May people have questions when they receive a ticket in from a police officer or in the mail.  The first question usually is how can the ticket be taken care of.  When tickets are issued the officer will indicate the “Type” of ticket issued           ( usually in the middle portion of the ticket).  The choices under “Type” include the following “C/I” (civil infraction); “Misd” (misdemeanor); “Fel” (felony); “Warn” (warning); “Fug” (fugitive); and “Waiv” (Waivable).

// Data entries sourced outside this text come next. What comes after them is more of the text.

(** A loop whose body only appends writes the texts of its elements in
    order. *)
Lemma forEach_appends {A} (text : A -> jsstring) (f : A -> file -> file)
  (l : list A) (out : file) :
  (forall x o, f x o = o ++ text x) ->
  forEach l f out = out ++ flat_map text l.
Proof.
  intros Hf. revert out. unfold forEach.
  induction l as [|x l IH]; intros out; simpl.
  - now rewrite app_nil_r.
  - now rewrite IH, Hf, <- app_assoc.
Qed.

Lemma flat_map_In {A} (text : A -> jsstring) (l : list A) (x : A) :
  In x l -> exists before after, flat_map text l = before ++ text x ++ after.
Proof.
  intros H. apply in_split in H as [l1 [l2 ->]].
  exists (flat_map text l1), (flat_map text l2).
  now rewrite flat_map_app.
Qed.

Lemma writeEventDefinitions_text (events : obj (list Header.Event)) (out : file) :
  Header.writeEventDefinitions events out
  = out ++ flat_map event_group_text (Object_entries events) ++ nl.
Proof.
  unfold Header.writeEventDefinitions, appendFileSync.
  rewrite (forEach_appends event_group_text).
  - now rewrite <- app_assoc.
  - intros [group eventList] o. unfold event_group_text. cbn [fst snd].
    rewrite (forEach_appends event_text).
    + now rewrite <- ?app_assoc.
    + intros event o'. unfold event_text. now rewrite <- ?app_assoc.
Qed.

End Emitters.

(** C3: for every grouped model, the initializer text written after the
    current contents of the file is, in this order: the opening of the
    library at the fixed path of the platform, the failure return when the
    open failed, the resolution of the sentinel [Core_TickCount], the
    failure return when it is null, then for every group and every record
    in the order of the model the assignment of the lookup of
    [group_name] to the field [group.name] and nothing else, and last the
    return of true.  No symbol is looked up before the sentinel. *)
Theorem initializer_text (apis : obj (list Api)) (out : file) :
  Header.writeInitializationFunction apis out
  = out ++ Initializer.open_library ++ Initializer.open_check
        ++ Initializer.resolve_sentinel ++ Initializer.sentinel_check
        ++ flat_map Initializer.group_block (Object_entries apis)
        ++ Initializer.return_true
  /\ indexOf (Initializer.open_library ++ Initializer.open_check)
             (js "LIBRARY_GET_ADDR") 0 = (-1)%Z.
Proof.
  split; [|vm_compute; reflexivity].
  unfold Header.writeInitializationFunction, appendFileSync.
  rewrite (forEach_appends Initializer.group_block).
  - assert (Hhead : Header.INITIALIZER_HEAD
                    = Initializer.open_library ++ Initializer.open_check
                      ++ Initializer.resolve_sentinel
                      ++ Initializer.sentinel_check)
      by (vm_compute; reflexivity).
    rewrite Hhead. unfold Initializer.return_true.
    now rewrite <- ?app_assoc.
  - intros [group functions] o. unfold Initializer.group_block. cbn [fst snd].
    rewrite (forEach_appends (fun func => Initializer.resolve group (name func))).
    + now rewrite <- ?app_assoc.
    + intros func o'. unfold Initializer.resolve. reflexivity.
Qed.

(** The initializer of a model with the one record [Actor_Create]. *)
Example initializer_of_one_record :
  Header.writeInitializationFunction [(js "Actor", [earlier_record])] []
  = Header.INITIALIZER_HEAD
    ++ nl ++ js "    // Retrieve Actor functions" ++ nl
    ++ js "    ompapi->Actor.Create = (Actor_Create_t)LIBRARY_GET_ADDR(capi_lib, "
    ++ dq ++ js "Actor_Create" ++ dq ++ js ");" ++ nl
    ++ nl ++ js "    return true;" ++ nl ++ js "};" ++ nl.
Proof. vm_compute. reflexivity. Qed.

(** C6 (amended): for every event schema that holds the entry
    [OnPlayerConnect], the emitted text holds the argument record
    [EventArgs_OnPlayerConnect], whose first field is [int* playerid] and
    whose second field, named [ip], is a pointer to the normalized
    string-view record type ([struct CAPIStringView*]), followed by the
    callback alias [EventCallback_OnPlayerConnect] that takes this
    record. *)
Theorem OnPlayerConnect_emitted
  (events : obj (list Header.Event)) (group : jsstring)
  (eventList : list Header.Event) (out : file) :
  In (group, eventList) (Object_entries events) ->
  In OnPlayerConnect eventList ->
  exists before after,
    Header.writeEventDefinitions events out
    = out ++ before ++ OnPlayerConnect_text ++ after.
Proof.
  intros Hg He. rewrite writeEventDefinitions_text.
  destruct (flat_map_In event_group_text _ _ Hg) as [b1 [a1 ->]].
  destruct (flat_map_In event_text _ _ He) as [b2 [a2 H2]].
  unfold event_group_text. cbn [fst snd]. rewrite H2.
  assert (Ht : event_text OnPlayerConnect = OnPlayerConnect_text)
    by (vm_compute; reflexivity).
  rewrite Ht.
  exists (b1 ++ nl ++ nl ++ js "// " ++ group
          ++ js " event type and arguments definitions" ++ b2),
         (a2 ++ a1 ++ nl).
  now rewrite <- ?app_assoc.
Qed.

“Warn” (warnings) are just that.  They do not require any further action on behalf of the person issued the ticket

“C/I” (civil infraction) can be handled by either paying the ticket before the appearance date that is indicated on the ticket.  The person issued the ticket has the opinion to challenge the ticket at a hearing.  Many people who receive moving violations (for example: speeding; disobey traffic control device, etc.) choose to challenge the ticket to try and avoid points and to try and avoid having the ticket appear on the person’s driving record.  The person issued the ticket can elect to schedule a formal or informal hearing with the court.  Formal hearings often occur when the person issued the ticket hires a lawyer to contest the ticket (which is often a smart decision).  At a formal hearing the ticket can either be contested in front of the Judge or the parties reach a resolution of the ticket (which on many occasions involves a reduction).  Informal hearings involve only the person issued the ticket, the police officer who issued the ticket, and a magistrate.  Informal hearings often place the person who was issued the ticket at a disadvantage because  the magistrate likely has a regular familiar relationship with the police officer, the person issued the ticket more likely than not has no relationship with the court, and the District Court relies upon the money it collects from tickets as part of its operating budget.  Hence, the chance of prevailing at a informal hearing in many courts is low.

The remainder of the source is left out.